Asuquo stated, “It is not for you to decide for us how we select our consultants, just like we cannot give you instructions on how you make your policies.
“The same man even advised you when you came in. I have seen text messages exchanged between the two of you. If the man had been useful to the minister at some point, we as a committee also felt that we needed someone with inside knowledge to advise us. We don’t owe you any explanations.”
Asuquo went further to say that the committee also doubted the integrity of the permanent secretary working with Fashola in his ministry.
“I was in a committee that investigated this man in the 7th Assembly, where there was the issue that he didn’t have a National Youth Service Corps discharge certificate.
“But, today, that same man is a permanent secretary.”
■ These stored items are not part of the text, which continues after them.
(* ===== verification/Prelude.v ===== *)
(** * TeoDB verification development

    TeoDB is a table engine over Iceberg tables in object storage.  A writer
    node accepts rows, appends them to a write-ahead log and keeps them in an
    in-memory buffer; a flush writes the buffered rows as Parquet files and
    commits them to the catalog; queries read the committed snapshot together
    with the buffered rows; background tasks compact small files, sweep orphan
    files and collect log segments; after a crash the log is replayed into the
    buffers.  This development models those parts as executable definitions and
    proves that they keep the rows, under failures of the disk, the object store
    and the catalog and under interleaving with other tasks and other nodes.

    ** Parts and files

    Paths are below [src/crates].  A definition keeps the name of the function
    or type it translates; where two source items share a name, the file tells
    them apart.

    - Vocabulary.  [Core.v]: [teodb-core] identifiers and errors.  [Decimal.v]:
      decimal text of machine integers.  [Location.v]: [location.rs].
      [DataFiles.v], [Schema.v]: [file.rs], [scalar.rs], [schema.rs] and the
      Arrow conversions of [teodb-query/src/conversion].  [Codec.v]: concrete
      codecs that instantiate serializer interfaces in examples.
      [WriteProtocol.v]: [write_protocol.rs], the identities of append commits
      and the checkpoints stored in table properties.
    - Write-ahead log, [teodb-storage/src/wal].  [WalFrame.v]:
      [segment/segment.rs], frames at byte level.  [WalReplay.v],
      [WalReplaySpec.v]: [replay.rs].  [WalState.v]: [state.rs].  [WalGc.v]:
      [gc.rs].  [WalWriter.v]: [writer.rs].  [Durable.v], [WalIdentity.v]:
      [identity.rs].  [Prepared.v]: [prepared.rs].  [WalLease.v]: the lease of
      [state.rs] below the path name, and [open], the disk usage and the release
      of [manager.rs].
    - Buffer and ingestion, [teodb-ingest/src].  [Buffer.v], [BufferSpec.v]:
      [buffer/table.rs].  [Json.v]: [json.rs].  [Idempotency.v]:
      [idempotency.rs].  [Node.v], [NodeSpec.v]: [buffer/registry.rs],
      [service/ingest.rs] and the operations of the log manager they call.
      [FlightPut.v]: [do_put] of [teodb-api/src/flight].
    - Flushing.  [Flush.v], [FlushSpec.v], [FlushFrame.v]: [flush/mod.rs] and
      [flush/commit.rs], from draining the buffer to the catalog commit.
      [Partitioning.v], [FlushWrite.v]: [flush/partitioning.rs] and
      [flush/write.rs].  [ParquetStats.v], [ParquetWriter.v]:
      [teodb-storage/src/parquet].
    - Catalog, [teodb-catalog/src].  [Catalog.v], [CatalogSpec.v]: the append
      guard, commits and their classification, status resolution.
      [Manifests.v]: [adapter/manifests.rs] and snapshot retention.
      [Convert.v], [ConvertSpec.v]: [convert].
    - Recovery.  [Recovery.v], [RecoverySpec.v], [RecoveryMain.v]:
      [teodb-ingest/src/replay.rs].
    - Maintenance.  [Pins.v], [Leases.v]: snapshot pins, in memory and leased
      through table properties.  [Sweep.v]: the orphan sweeper.
      [Selection.v], [Compaction.v], [CompactionSpec.v], [CompactionLock.v]:
      selection, execution, commit and locking of compactions.
      [Maintenance.v]: the cycles over all tables and the maintenance loop of
      [teodb-server/src/maintenance].
    - Reading.  [Deletes.v]: position deletes.  [Pruning.v], [PruningSpec.v]:
      file pruning.  [QueryScan.v]: the table providers.  [Cache.v],
      [CacheSpec.v]: the local object cache.  [QueryRows.v]: the JSON rows of a
      query response.  [MetadataCache.v]: the cache of table providers,
      [teodb-query/src/provider/metadata_cache.rs], as interleaved lookups.
      [QueryEngine.v]: [teodb-distributed/src/engine], a query from its
      preparation to the end of its stream.
    - Cluster.  [Cluster.v]: addresses, the codec of table scans, the scheduler's
      REST client, drain and restarts of [teodb-distributed/src], and the role
      configurations of [teodb-server/src/server/roles.rs].
    - Data definition.  [Ddl.v]: statements to plans, [teodb-query/src/ddl].
      [DdlExec.v], [DdlSpec.v], [DdlEffects.v]: the executor, the REST handlers
      of tables and namespaces, and the effects on the node,
      [teodb-api/src/ddl_effects.rs].
    - Requests, [teodb-api/src].  [ClientIp.v]: the address of a client behind
      proxies.  [Access.v]: authentication and authorization.  [Admission.v],
      [AdmissionSpec.v]: rate windows and per-principal permits.
      [FlightQuery.v]: Flight SQL queries, metadata commands and prepared
      statements, [flight/query], [flight/prepared.rs] and the dispatch of
      [flight/server.rs].
    - Process.  [Config.v]: the configuration of [teodb-server/src/config], its
      validation, and the security context.  [Connections.v]: the limit and the
      idle timeout of [teodb-server/src/server/incoming.rs].  [Lifecycle.v]:
      [teodb-core/src/lifecycle.rs] access by access,
      the readiness probe, and the drain of a data node in
      [teodb-server/src/server] as interleaved events.

    ** Conventions

    Unsigned integers are [N] and signed integers [Z], with the checked,
    saturating or wrapping operation of the source written out; a UUID is its
    128-bit number.  Fallible code returns [result], whose bind is the [?]
    operator.  Stateful code passes its state; one step is what the source does
    under one lock.  Replies of the disk, the object store, the catalog and the
    clock are arguments, so that a theorem about all arguments covers every
    failure.  Where a call awaits, the operations of other tasks in between are
    an argument as well.  Third-party code (Arrow, Parquet, DataFusion, Iceberg,
    serde, hashing) is a class of operations, with its documented behaviour as a
    class of laws; the [demo_] instances satisfy the laws and show that they can
    hold.  Messages built with [format!] are kept as their template.  A helper
    that translates a loop body or a branch carries no source item of its own:
    it belongs to the function that calls it.

    Components meet at interfaces.  The layout of a table's files is a class in
    [Flush.v] that [FlushWrite.v] implements with the catalog conversions; the
    storage backend is a class in [Cache.v] that the cache both uses and
    implements; [WalReplaySpec.v] defines the log as a list of frames, which
    garbage collection, the writer task and recovery are proved against.

    ** What the theorems show

    - The log: a torn write is never taken for corruption, replay returns
      exactly the live records in order, garbage collection does not change what
      replay returns, and the writer task is an append-only list of the
      acknowledged records.
    - The buffer: no entry is lost or counted twice in any history, the
      committed mark never passes an uncommitted generation, and a query overlay
      shows exactly the entries above its cutoff.
    - Ingestion and flush: an acknowledged ingest is in log and buffer, a flush
      loses no row whatever fails and reports a commit only on evidence, the
      files it writes hold its rows, each in its partition, and pass the
      validation before the commit.
    - The catalog: over all interleavings of writers and retries, published
      generation ranges are disjoint and increasing, and the status check tells
      a published request from an unpublished one.
    - Definition: a statement leaves the tables that stay in the catalog alone, a
      dropped table is not replayed, a purge deletes only its own directory, and
      a created table has the declared columns.
    - Requests: the authorizer decides as its policy reads, the address of a
      client cannot be forged past trusted proxies, rates and permits are
      bounded, and a refused request is granted after the delay it was told.
      The query engine is called for a Flight request only for an authorized
      principal; the ticket of a reply runs what was planned for the reply; the
      SQL of a metadata command asks for its filters, when they have no quote.
    - Process: validation of a configuration reports every violated bound, a
      configuration that loads can be used, and a security mode other than
      plaintext has what it names; open connections stay within their limit and
      time out exactly when idle.  At most one process holds a log root unless
      the lease file is
      removed under it, and a drain gives the lease up last.
    - Recovery: it returns, and when it succeeds every unflushed record is back
      in its buffer.
    - Maintenance: a sweep deletes only unreferenced old objects, a pinned
      snapshot stays protected, the files of a running query survive, a
      compaction runs under the lock of its table and leaves the visible rows
      as they were.
    - Reading: a response is the JSON array of the first rows or an error,
      pruning keeps every file with a matching row, a scan of a pinned
      snapshot returns exactly its live matching rows, and the cache is
      transparent and bounded.  A query's stream is that of one execution up to
      its first error; cached metadata is what the catalog sent for the table,
      stale only while it is being loaded or the catalog fails.
    - Cluster: a scan sent to an executor is the scan of the same descriptor, an
      address parses back, the drain ends within its window, and the waits
      between restarts double up to thirty seconds.

    Some theorems state a behaviour the code does not intend; they are named
    after it ([gc_race_loses_append], [failed_append_survives],
    [replace_race_duplicates_rows] and others) and give a concrete execution.

    ** Fuel

    Loops that are not structural take fuel: reading a log is given the number
    of bytes left, slicing a batch its number of rows, status checks and
    property updates the configured number of attempts.  Each has a lemma that
    the fuel given by its caller is enough, or its theorem states that the run
    returns.

    ** Not modelled

    Routing and response shaping over axum and tonic, and the admin views; the
    layers a configuration is read from and the assembly of the process;
    Ballista's scheduler and executors; SQL parsing, planning and sessions,
    which plug into DataFusion; the storage backends and their factory beyond
    the resolution of locations; metrics and observers.
    They call libraries that are not part of this repository or only carry
    values between the parts above.  The client, the performance suite and
    the test support are programs around the system. *)

From Stdlib Require Export NArith ZArith Lia Ascii.
From stdpp Require Export base strings sorting pretty countable gmap.
From stdpp Require Export list.
#[export] Set Warnings "-clear-no-such-hyp".
(* ===== verification/Location.v ===== *)
(** * Object locations

    Models [teodb-core/src/location.rs]: storage schemes, rendering a location
    as a URI and parsing a URI into a location with a normalized key. *)

From S2P Require Import Prelude Core.
Open Scope nat_scope.
Open Scope list_scope.

Inductive StorageScheme := S3 | Gcs | AzureBlob | Local.
#[export] Instance StorageScheme_eq_dec : EqDecision StorageScheme.
Proof. solve_decision. Defined.

Record ObjectLocation := mkObjectLocation {
  scheme : StorageScheme; bucket : option string; key : string }.
#[export] Instance ObjectLocation_eq_dec : EqDecision ObjectLocation.
Proof. solve_decision. Defined.

Inductive LocationError :=
| Malformed (message : string)
| UnsupportedScheme (name : string)
| MissingBucket.

Definition uri_prefix (s : StorageScheme) (b : option string) : string :=
  match s with
  | S3 => "s3://" +:+ default "" b +:+ "/"
  | Gcs => "gs://" +:+ default "" b +:+ "/"
  | AzureBlob => "abfs://" +:+ default "" b +:+ "/"
  | Local => "file://"
  end.

Definition url_prefix (s : StorageScheme) (b : option string) : string :=
  match s with
  | S3 => "s3://" +:+ default "" b
  | Gcs => "gs://" +:+ default "" b
  | AzureBlob => "abfs://" +:+ default "" b
  | Local => "file://localhost"
  end.

Definition to_uri (l : ObjectLocation) : string := uri_prefix (scheme l) (bucket l) +:+ key l.

(** The text before the first ["://"], empty when there is none. *)
Fixpoint before_scheme_sep (s : string) : option string :=
  if str_starts_with "://" s then Some EmptyString
  else match s with
       | EmptyString => None
       | String a s => String a <$> before_scheme_sep s
       end.

Definition split_scheme (uri : string) : result LocationError (StorageScheme * string) :=
  match str_strip_prefix "s3://" uri with
  | Some rest => Ok (S3, rest)
  | None =>
  match str_strip_prefix "gs://" uri with
  | Some rest => Ok (Gcs, rest)
  | None =>
  match str_strip_prefix "abfs://" uri with
  | Some rest => Ok (AzureBlob, rest)
  | None =>
  match str_strip_prefix "file://" uri with
  | Some rest => Ok (Local, rest)
  | None => Err (UnsupportedScheme (default "" (before_scheme_sep uri)))
  end end end end.

Definition normalize_key (raw : string) : result LocationError string :=
  let stripped := default raw (str_strip_prefix "/" raw) in
  let segments := str_split "/" stripped in
  if existsb (λ s, bool_decide (s = "..")) segments then
    Err (Malformed "path contains '..' segment")
  else Ok (str_join "/" (filter (λ s, str_is_empty s = false) segments)).

(** [str::split_once]. *)
Fixpoint split_once (c : ascii) (s : string) : option (string * string) :=
  match s with
  | EmptyString => None
  | String a s =>
      if decide (a = c) then Some (EmptyString, s)
      else '(x, y) ← split_once c s; Some (String a x, y)
  end.

Definition parse (uri : string) : result LocationError ObjectLocation :=
  '(sch, rest) ← split_scheme uri;
  match sch with
  | Local => k ← normalize_key rest; Ok (mkObjectLocation sch None k)
  | _ =>
      '(b, key_part) ← ok_or (split_once "/" rest) (Malformed "no key after bucket in: {uri}");
      if str_is_empty b then Err MissingBucket
      else k ← normalize_key key_part; Ok (mkObjectLocation sch (Some b) k)
  end.

(** ** Canonical locations *)

(** A key in normal form: non-empty segments, none of them [..]. *)
Definition key_normal (k : string) : Prop :=
  ∃ segs, k = str_join "/" segs ∧
    Forall (λ s, str_free "/" s = true ∧ s ≠ "" ∧ s ≠ "..") segs.

Definition location_canonical (l : ObjectLocation) : Prop :=
  key_normal (key l) ∧
  match scheme l with
  | Local => bucket l = None
  | _ => ∃ b, bucket l = Some b ∧ b ≠ "" ∧ str_free "/" b = true
  end.

Lemma str_split_all_free c s : Forall (λ w, str_free c w = true) (str_split c s).
Proof.
  induction s as [|a s IH]; [by repeat constructor|]. simpl. case_decide as Ha; [by constructor|].
  destruct (str_split c s) as [|w ws]; [repeat constructor|].
  - apply str_free_cons. done.
  - apply Forall_cons in IH as [Hw Hws]. constructor; [by apply str_free_cons|done].
Qed.

Lemma split_once_Some c s x y :
  split_once c s = Some (x, y) ↔ s = x +:+ String c y ∧ str_free c x = true.
Proof.
  revert x. induction s as [|a s IH]; intros x.
  { simpl. split; [done|]. intros [Hs _]. destruct x; [rewrite str_app_nil in Hs|rewrite str_app_cons in Hs]; done. }
  cbn [split_once]. case_decide as Ha.
  - split.
    + intros [= <- <-]. rewrite str_app_nil, Ha. done.
    + intros [Hs Hx]. destruct x as [|b x]; [rewrite str_app_nil in Hs; congruence|].
      rewrite str_app_cons in Hs. apply str_free_cons in Hx as [? _]. congruence.
  - rewrite bind_Some. split.
    + intros ([x' y'] & Hs & [= <- <-]). apply IH in Hs as [-> Hx]. rewrite str_app_cons.
      split; [done|]. by apply str_free_cons.
    + intros [Hs Hx]. destruct x as [|b x]; [rewrite str_app_nil in Hs; congruence|].
      rewrite str_app_cons in Hs. injection Hs as -> Hs. apply str_free_cons in Hx as [? Hx].
      exists (x, y). split; [by apply IH|done].
Qed.

Lemma existsb_dotdot l :
  existsb (λ s, bool_decide (s = "..")) l = false ↔ Forall (λ s, s ≠ "..") l.
Proof.
  induction l as [|s l IH]; simpl; [done|].
  by rewrite orb_false_iff, bool_decide_eq_false, Forall_cons, IH.
Qed.

Lemma normalize_key_normal raw k : normalize_key raw = Ok k → key_normal k.
Proof.
  unfold normalize_key. destruct (existsb _ _) eqn:Hdd; [done|]. intros [= <-].
  apply existsb_dotdot in Hdd. eexists. split; [done|]. apply Forall_forall.
  intros s [Hne Hin]%list_elem_of_filter. rewrite Forall_forall in Hdd.
  split_and!; [|by destruct s|by apply Hdd].
  pose proof (str_split_all_free "/" (default raw (str_strip_prefix "/" raw))) as Hall.
  rewrite Forall_forall in Hall. auto.
Qed.

Lemma join_head segs s0 :
  Forall (λ s, str_free "/" s = true ∧ s ≠ "" ∧ s ≠ "..") (s0 :: segs) →
  ∃ a rest, str_join "/" (s0 :: segs) = String a rest ∧ a ≠ "/"%char.
Proof.
  intros [(Hf & Hne & _) _]%Forall_cons. destruct s0 as [|a s0]; [done|].
  apply str_free_cons in Hf as [Ha _]. destruct segs as [|s1 segs].
  - by exists a, s0.
  - exists a, (s0 +:+ "/" +:+ str_join "/" (s1 :: segs)). split; [|done]. apply str_app_cons.
Qed.

(** Normal keys are fixed points. *)
Lemma normalize_key_fixed k : key_normal k → normalize_key k = Ok k.
Proof.
  intros (segs & -> & Hsegs). unfold normalize_key. destruct segs as [|s0 segs]; [done|].
  destruct (join_head segs s0 Hsegs) as (a & rest & Heq & Ha).
  replace (str_strip_prefix "/" (str_join "/" (s0 :: segs))) with (@None string)
    by (rewrite Heq; simpl; by rewrite decide_False by congruence).
  cbn [default]. rewrite str_split_join by (eapply Forall_impl; [exact Hsegs|]; naive_solver).
  rewrite (proj2 (existsb_dotdot _)) by (eapply Forall_impl; [exact Hsegs|]; naive_solver).
  f_equal. f_equal. clear Heq.
  induction Hsegs as [|s l (_ & Hne & _) _ IH]; [done|]. rewrite filter_cons, decide_True.
  - by rewrite IH.
  - by destruct s.
Qed.

(**  Parsing normalizes and rendering round-trips: a parsed location is canonical (a
    bucket without slashes exactly for the remote schemes, a key of non-empty segments
    with no parent traversal), every canonical location parses back from its URI, so
    rendering and parsing a parsed location changes nothing. *)
Theorem location_roundtrip (l : ObjectLocation) :
  (∀ uri, parse uri = Ok l → location_canonical l) ∧
  (location_canonical l → parse (to_uri l) = Ok l).
Proof.
  split.
  - intros uri. unfold parse. intros ([sch rest] & _ & Hl)%bind_Ok.
    destruct sch; (* three remote schemes, then local *)
    try (apply bind_Ok in Hl as ([b kp] & Hs%ok_or_Ok & Hl); apply split_once_Some in Hs as [_ Hb];
         destruct b as [|c b]; [done|]; simpl in Hl; apply bind_Ok in Hl as (k & Hk & [= <-]);
         split; [by eapply normalize_key_normal|]; by exists (String c b)).
    apply bind_Ok in Hl as (k & Hk & [= <-]). split; [by eapply normalize_key_normal|done].
  - destruct l as [sch b k]. intros [Hk Hb]. cbn [key scheme bucket] in Hk, Hb.
    apply normalize_key_fixed in Hk.
    assert (∀ b, b ≠ "" → str_free "/" b = true →
      split_once "/" (b +:+ "/" +:+ k) = Some (b, k)) as Hso.
    { intros b0 _ Hfree. apply split_once_Some. rewrite str_app_cons, str_app_nil. done. }
    unfold parse, to_uri. cbn [scheme bucket key]. destruct sch; cbn [uri_prefix].
    4: { subst b. change (split_scheme ("file://" +:+ k)) with (@Ok LocationError _ (Local, k)).
         simpl. by rewrite Hk. }
    all: destruct Hb as (b0 & -> & Hne & Hfree); cbn [default]; rewrite <-!str_app_assoc.
    1: change (split_scheme ("s3://" +:+ ?x)) with (@Ok LocationError _ (S3, x)).
    2: change (split_scheme ("gs://" +:+ ?x)) with (@Ok LocationError _ (Gcs, x)).
    3: change (split_scheme ("abfs://" +:+ ?x)) with (@Ok LocationError _ (AzureBlob, x)).
    all: cbn [mbind result_bind]; rewrite Hso by done; cbn [ok_or mbind result_bind];
      destruct b0 as [|c b0]; [done|]; cbn [str_is_empty]; by rewrite Hk.
Qed.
However, Fashola clarified that he met Ron only once for briefings, and discontinued further contacts with him thereafter, adding that it had been his nature to always reply to every text message.
On the status of the controversial TCN projects, Fashola told the committee that work did not stop on them, contrary to the impression held by the lawmakers.
He disclosed that his ministry inherited 125 of the projects in various stages of completion.
The minister said some had legal bottlenecks, while others were either being tied down by the host communities over compensation payments or were simply stalled.
“Only 40 were viable and those were the ones we tried to work on and complete,” the minister added.
Fashola recalled a particular incident in Ikot-Ekpene in Akwa Ibom State, where the contractors were chased away from site by “juju that was said to have been planted there.”
He defended the work completed so far, saying that they had helped in improving power generation and distribution generally in the country.
The minister advised the lawmakers to write letters to his ministry, to seek clarification on any project they wanted information on, rather than resorting to the public display of issuing summons.
The session later ended abruptly amid the disagreements between the lawmakers and Fashola.
Both parties walked out of the venue hurriedly.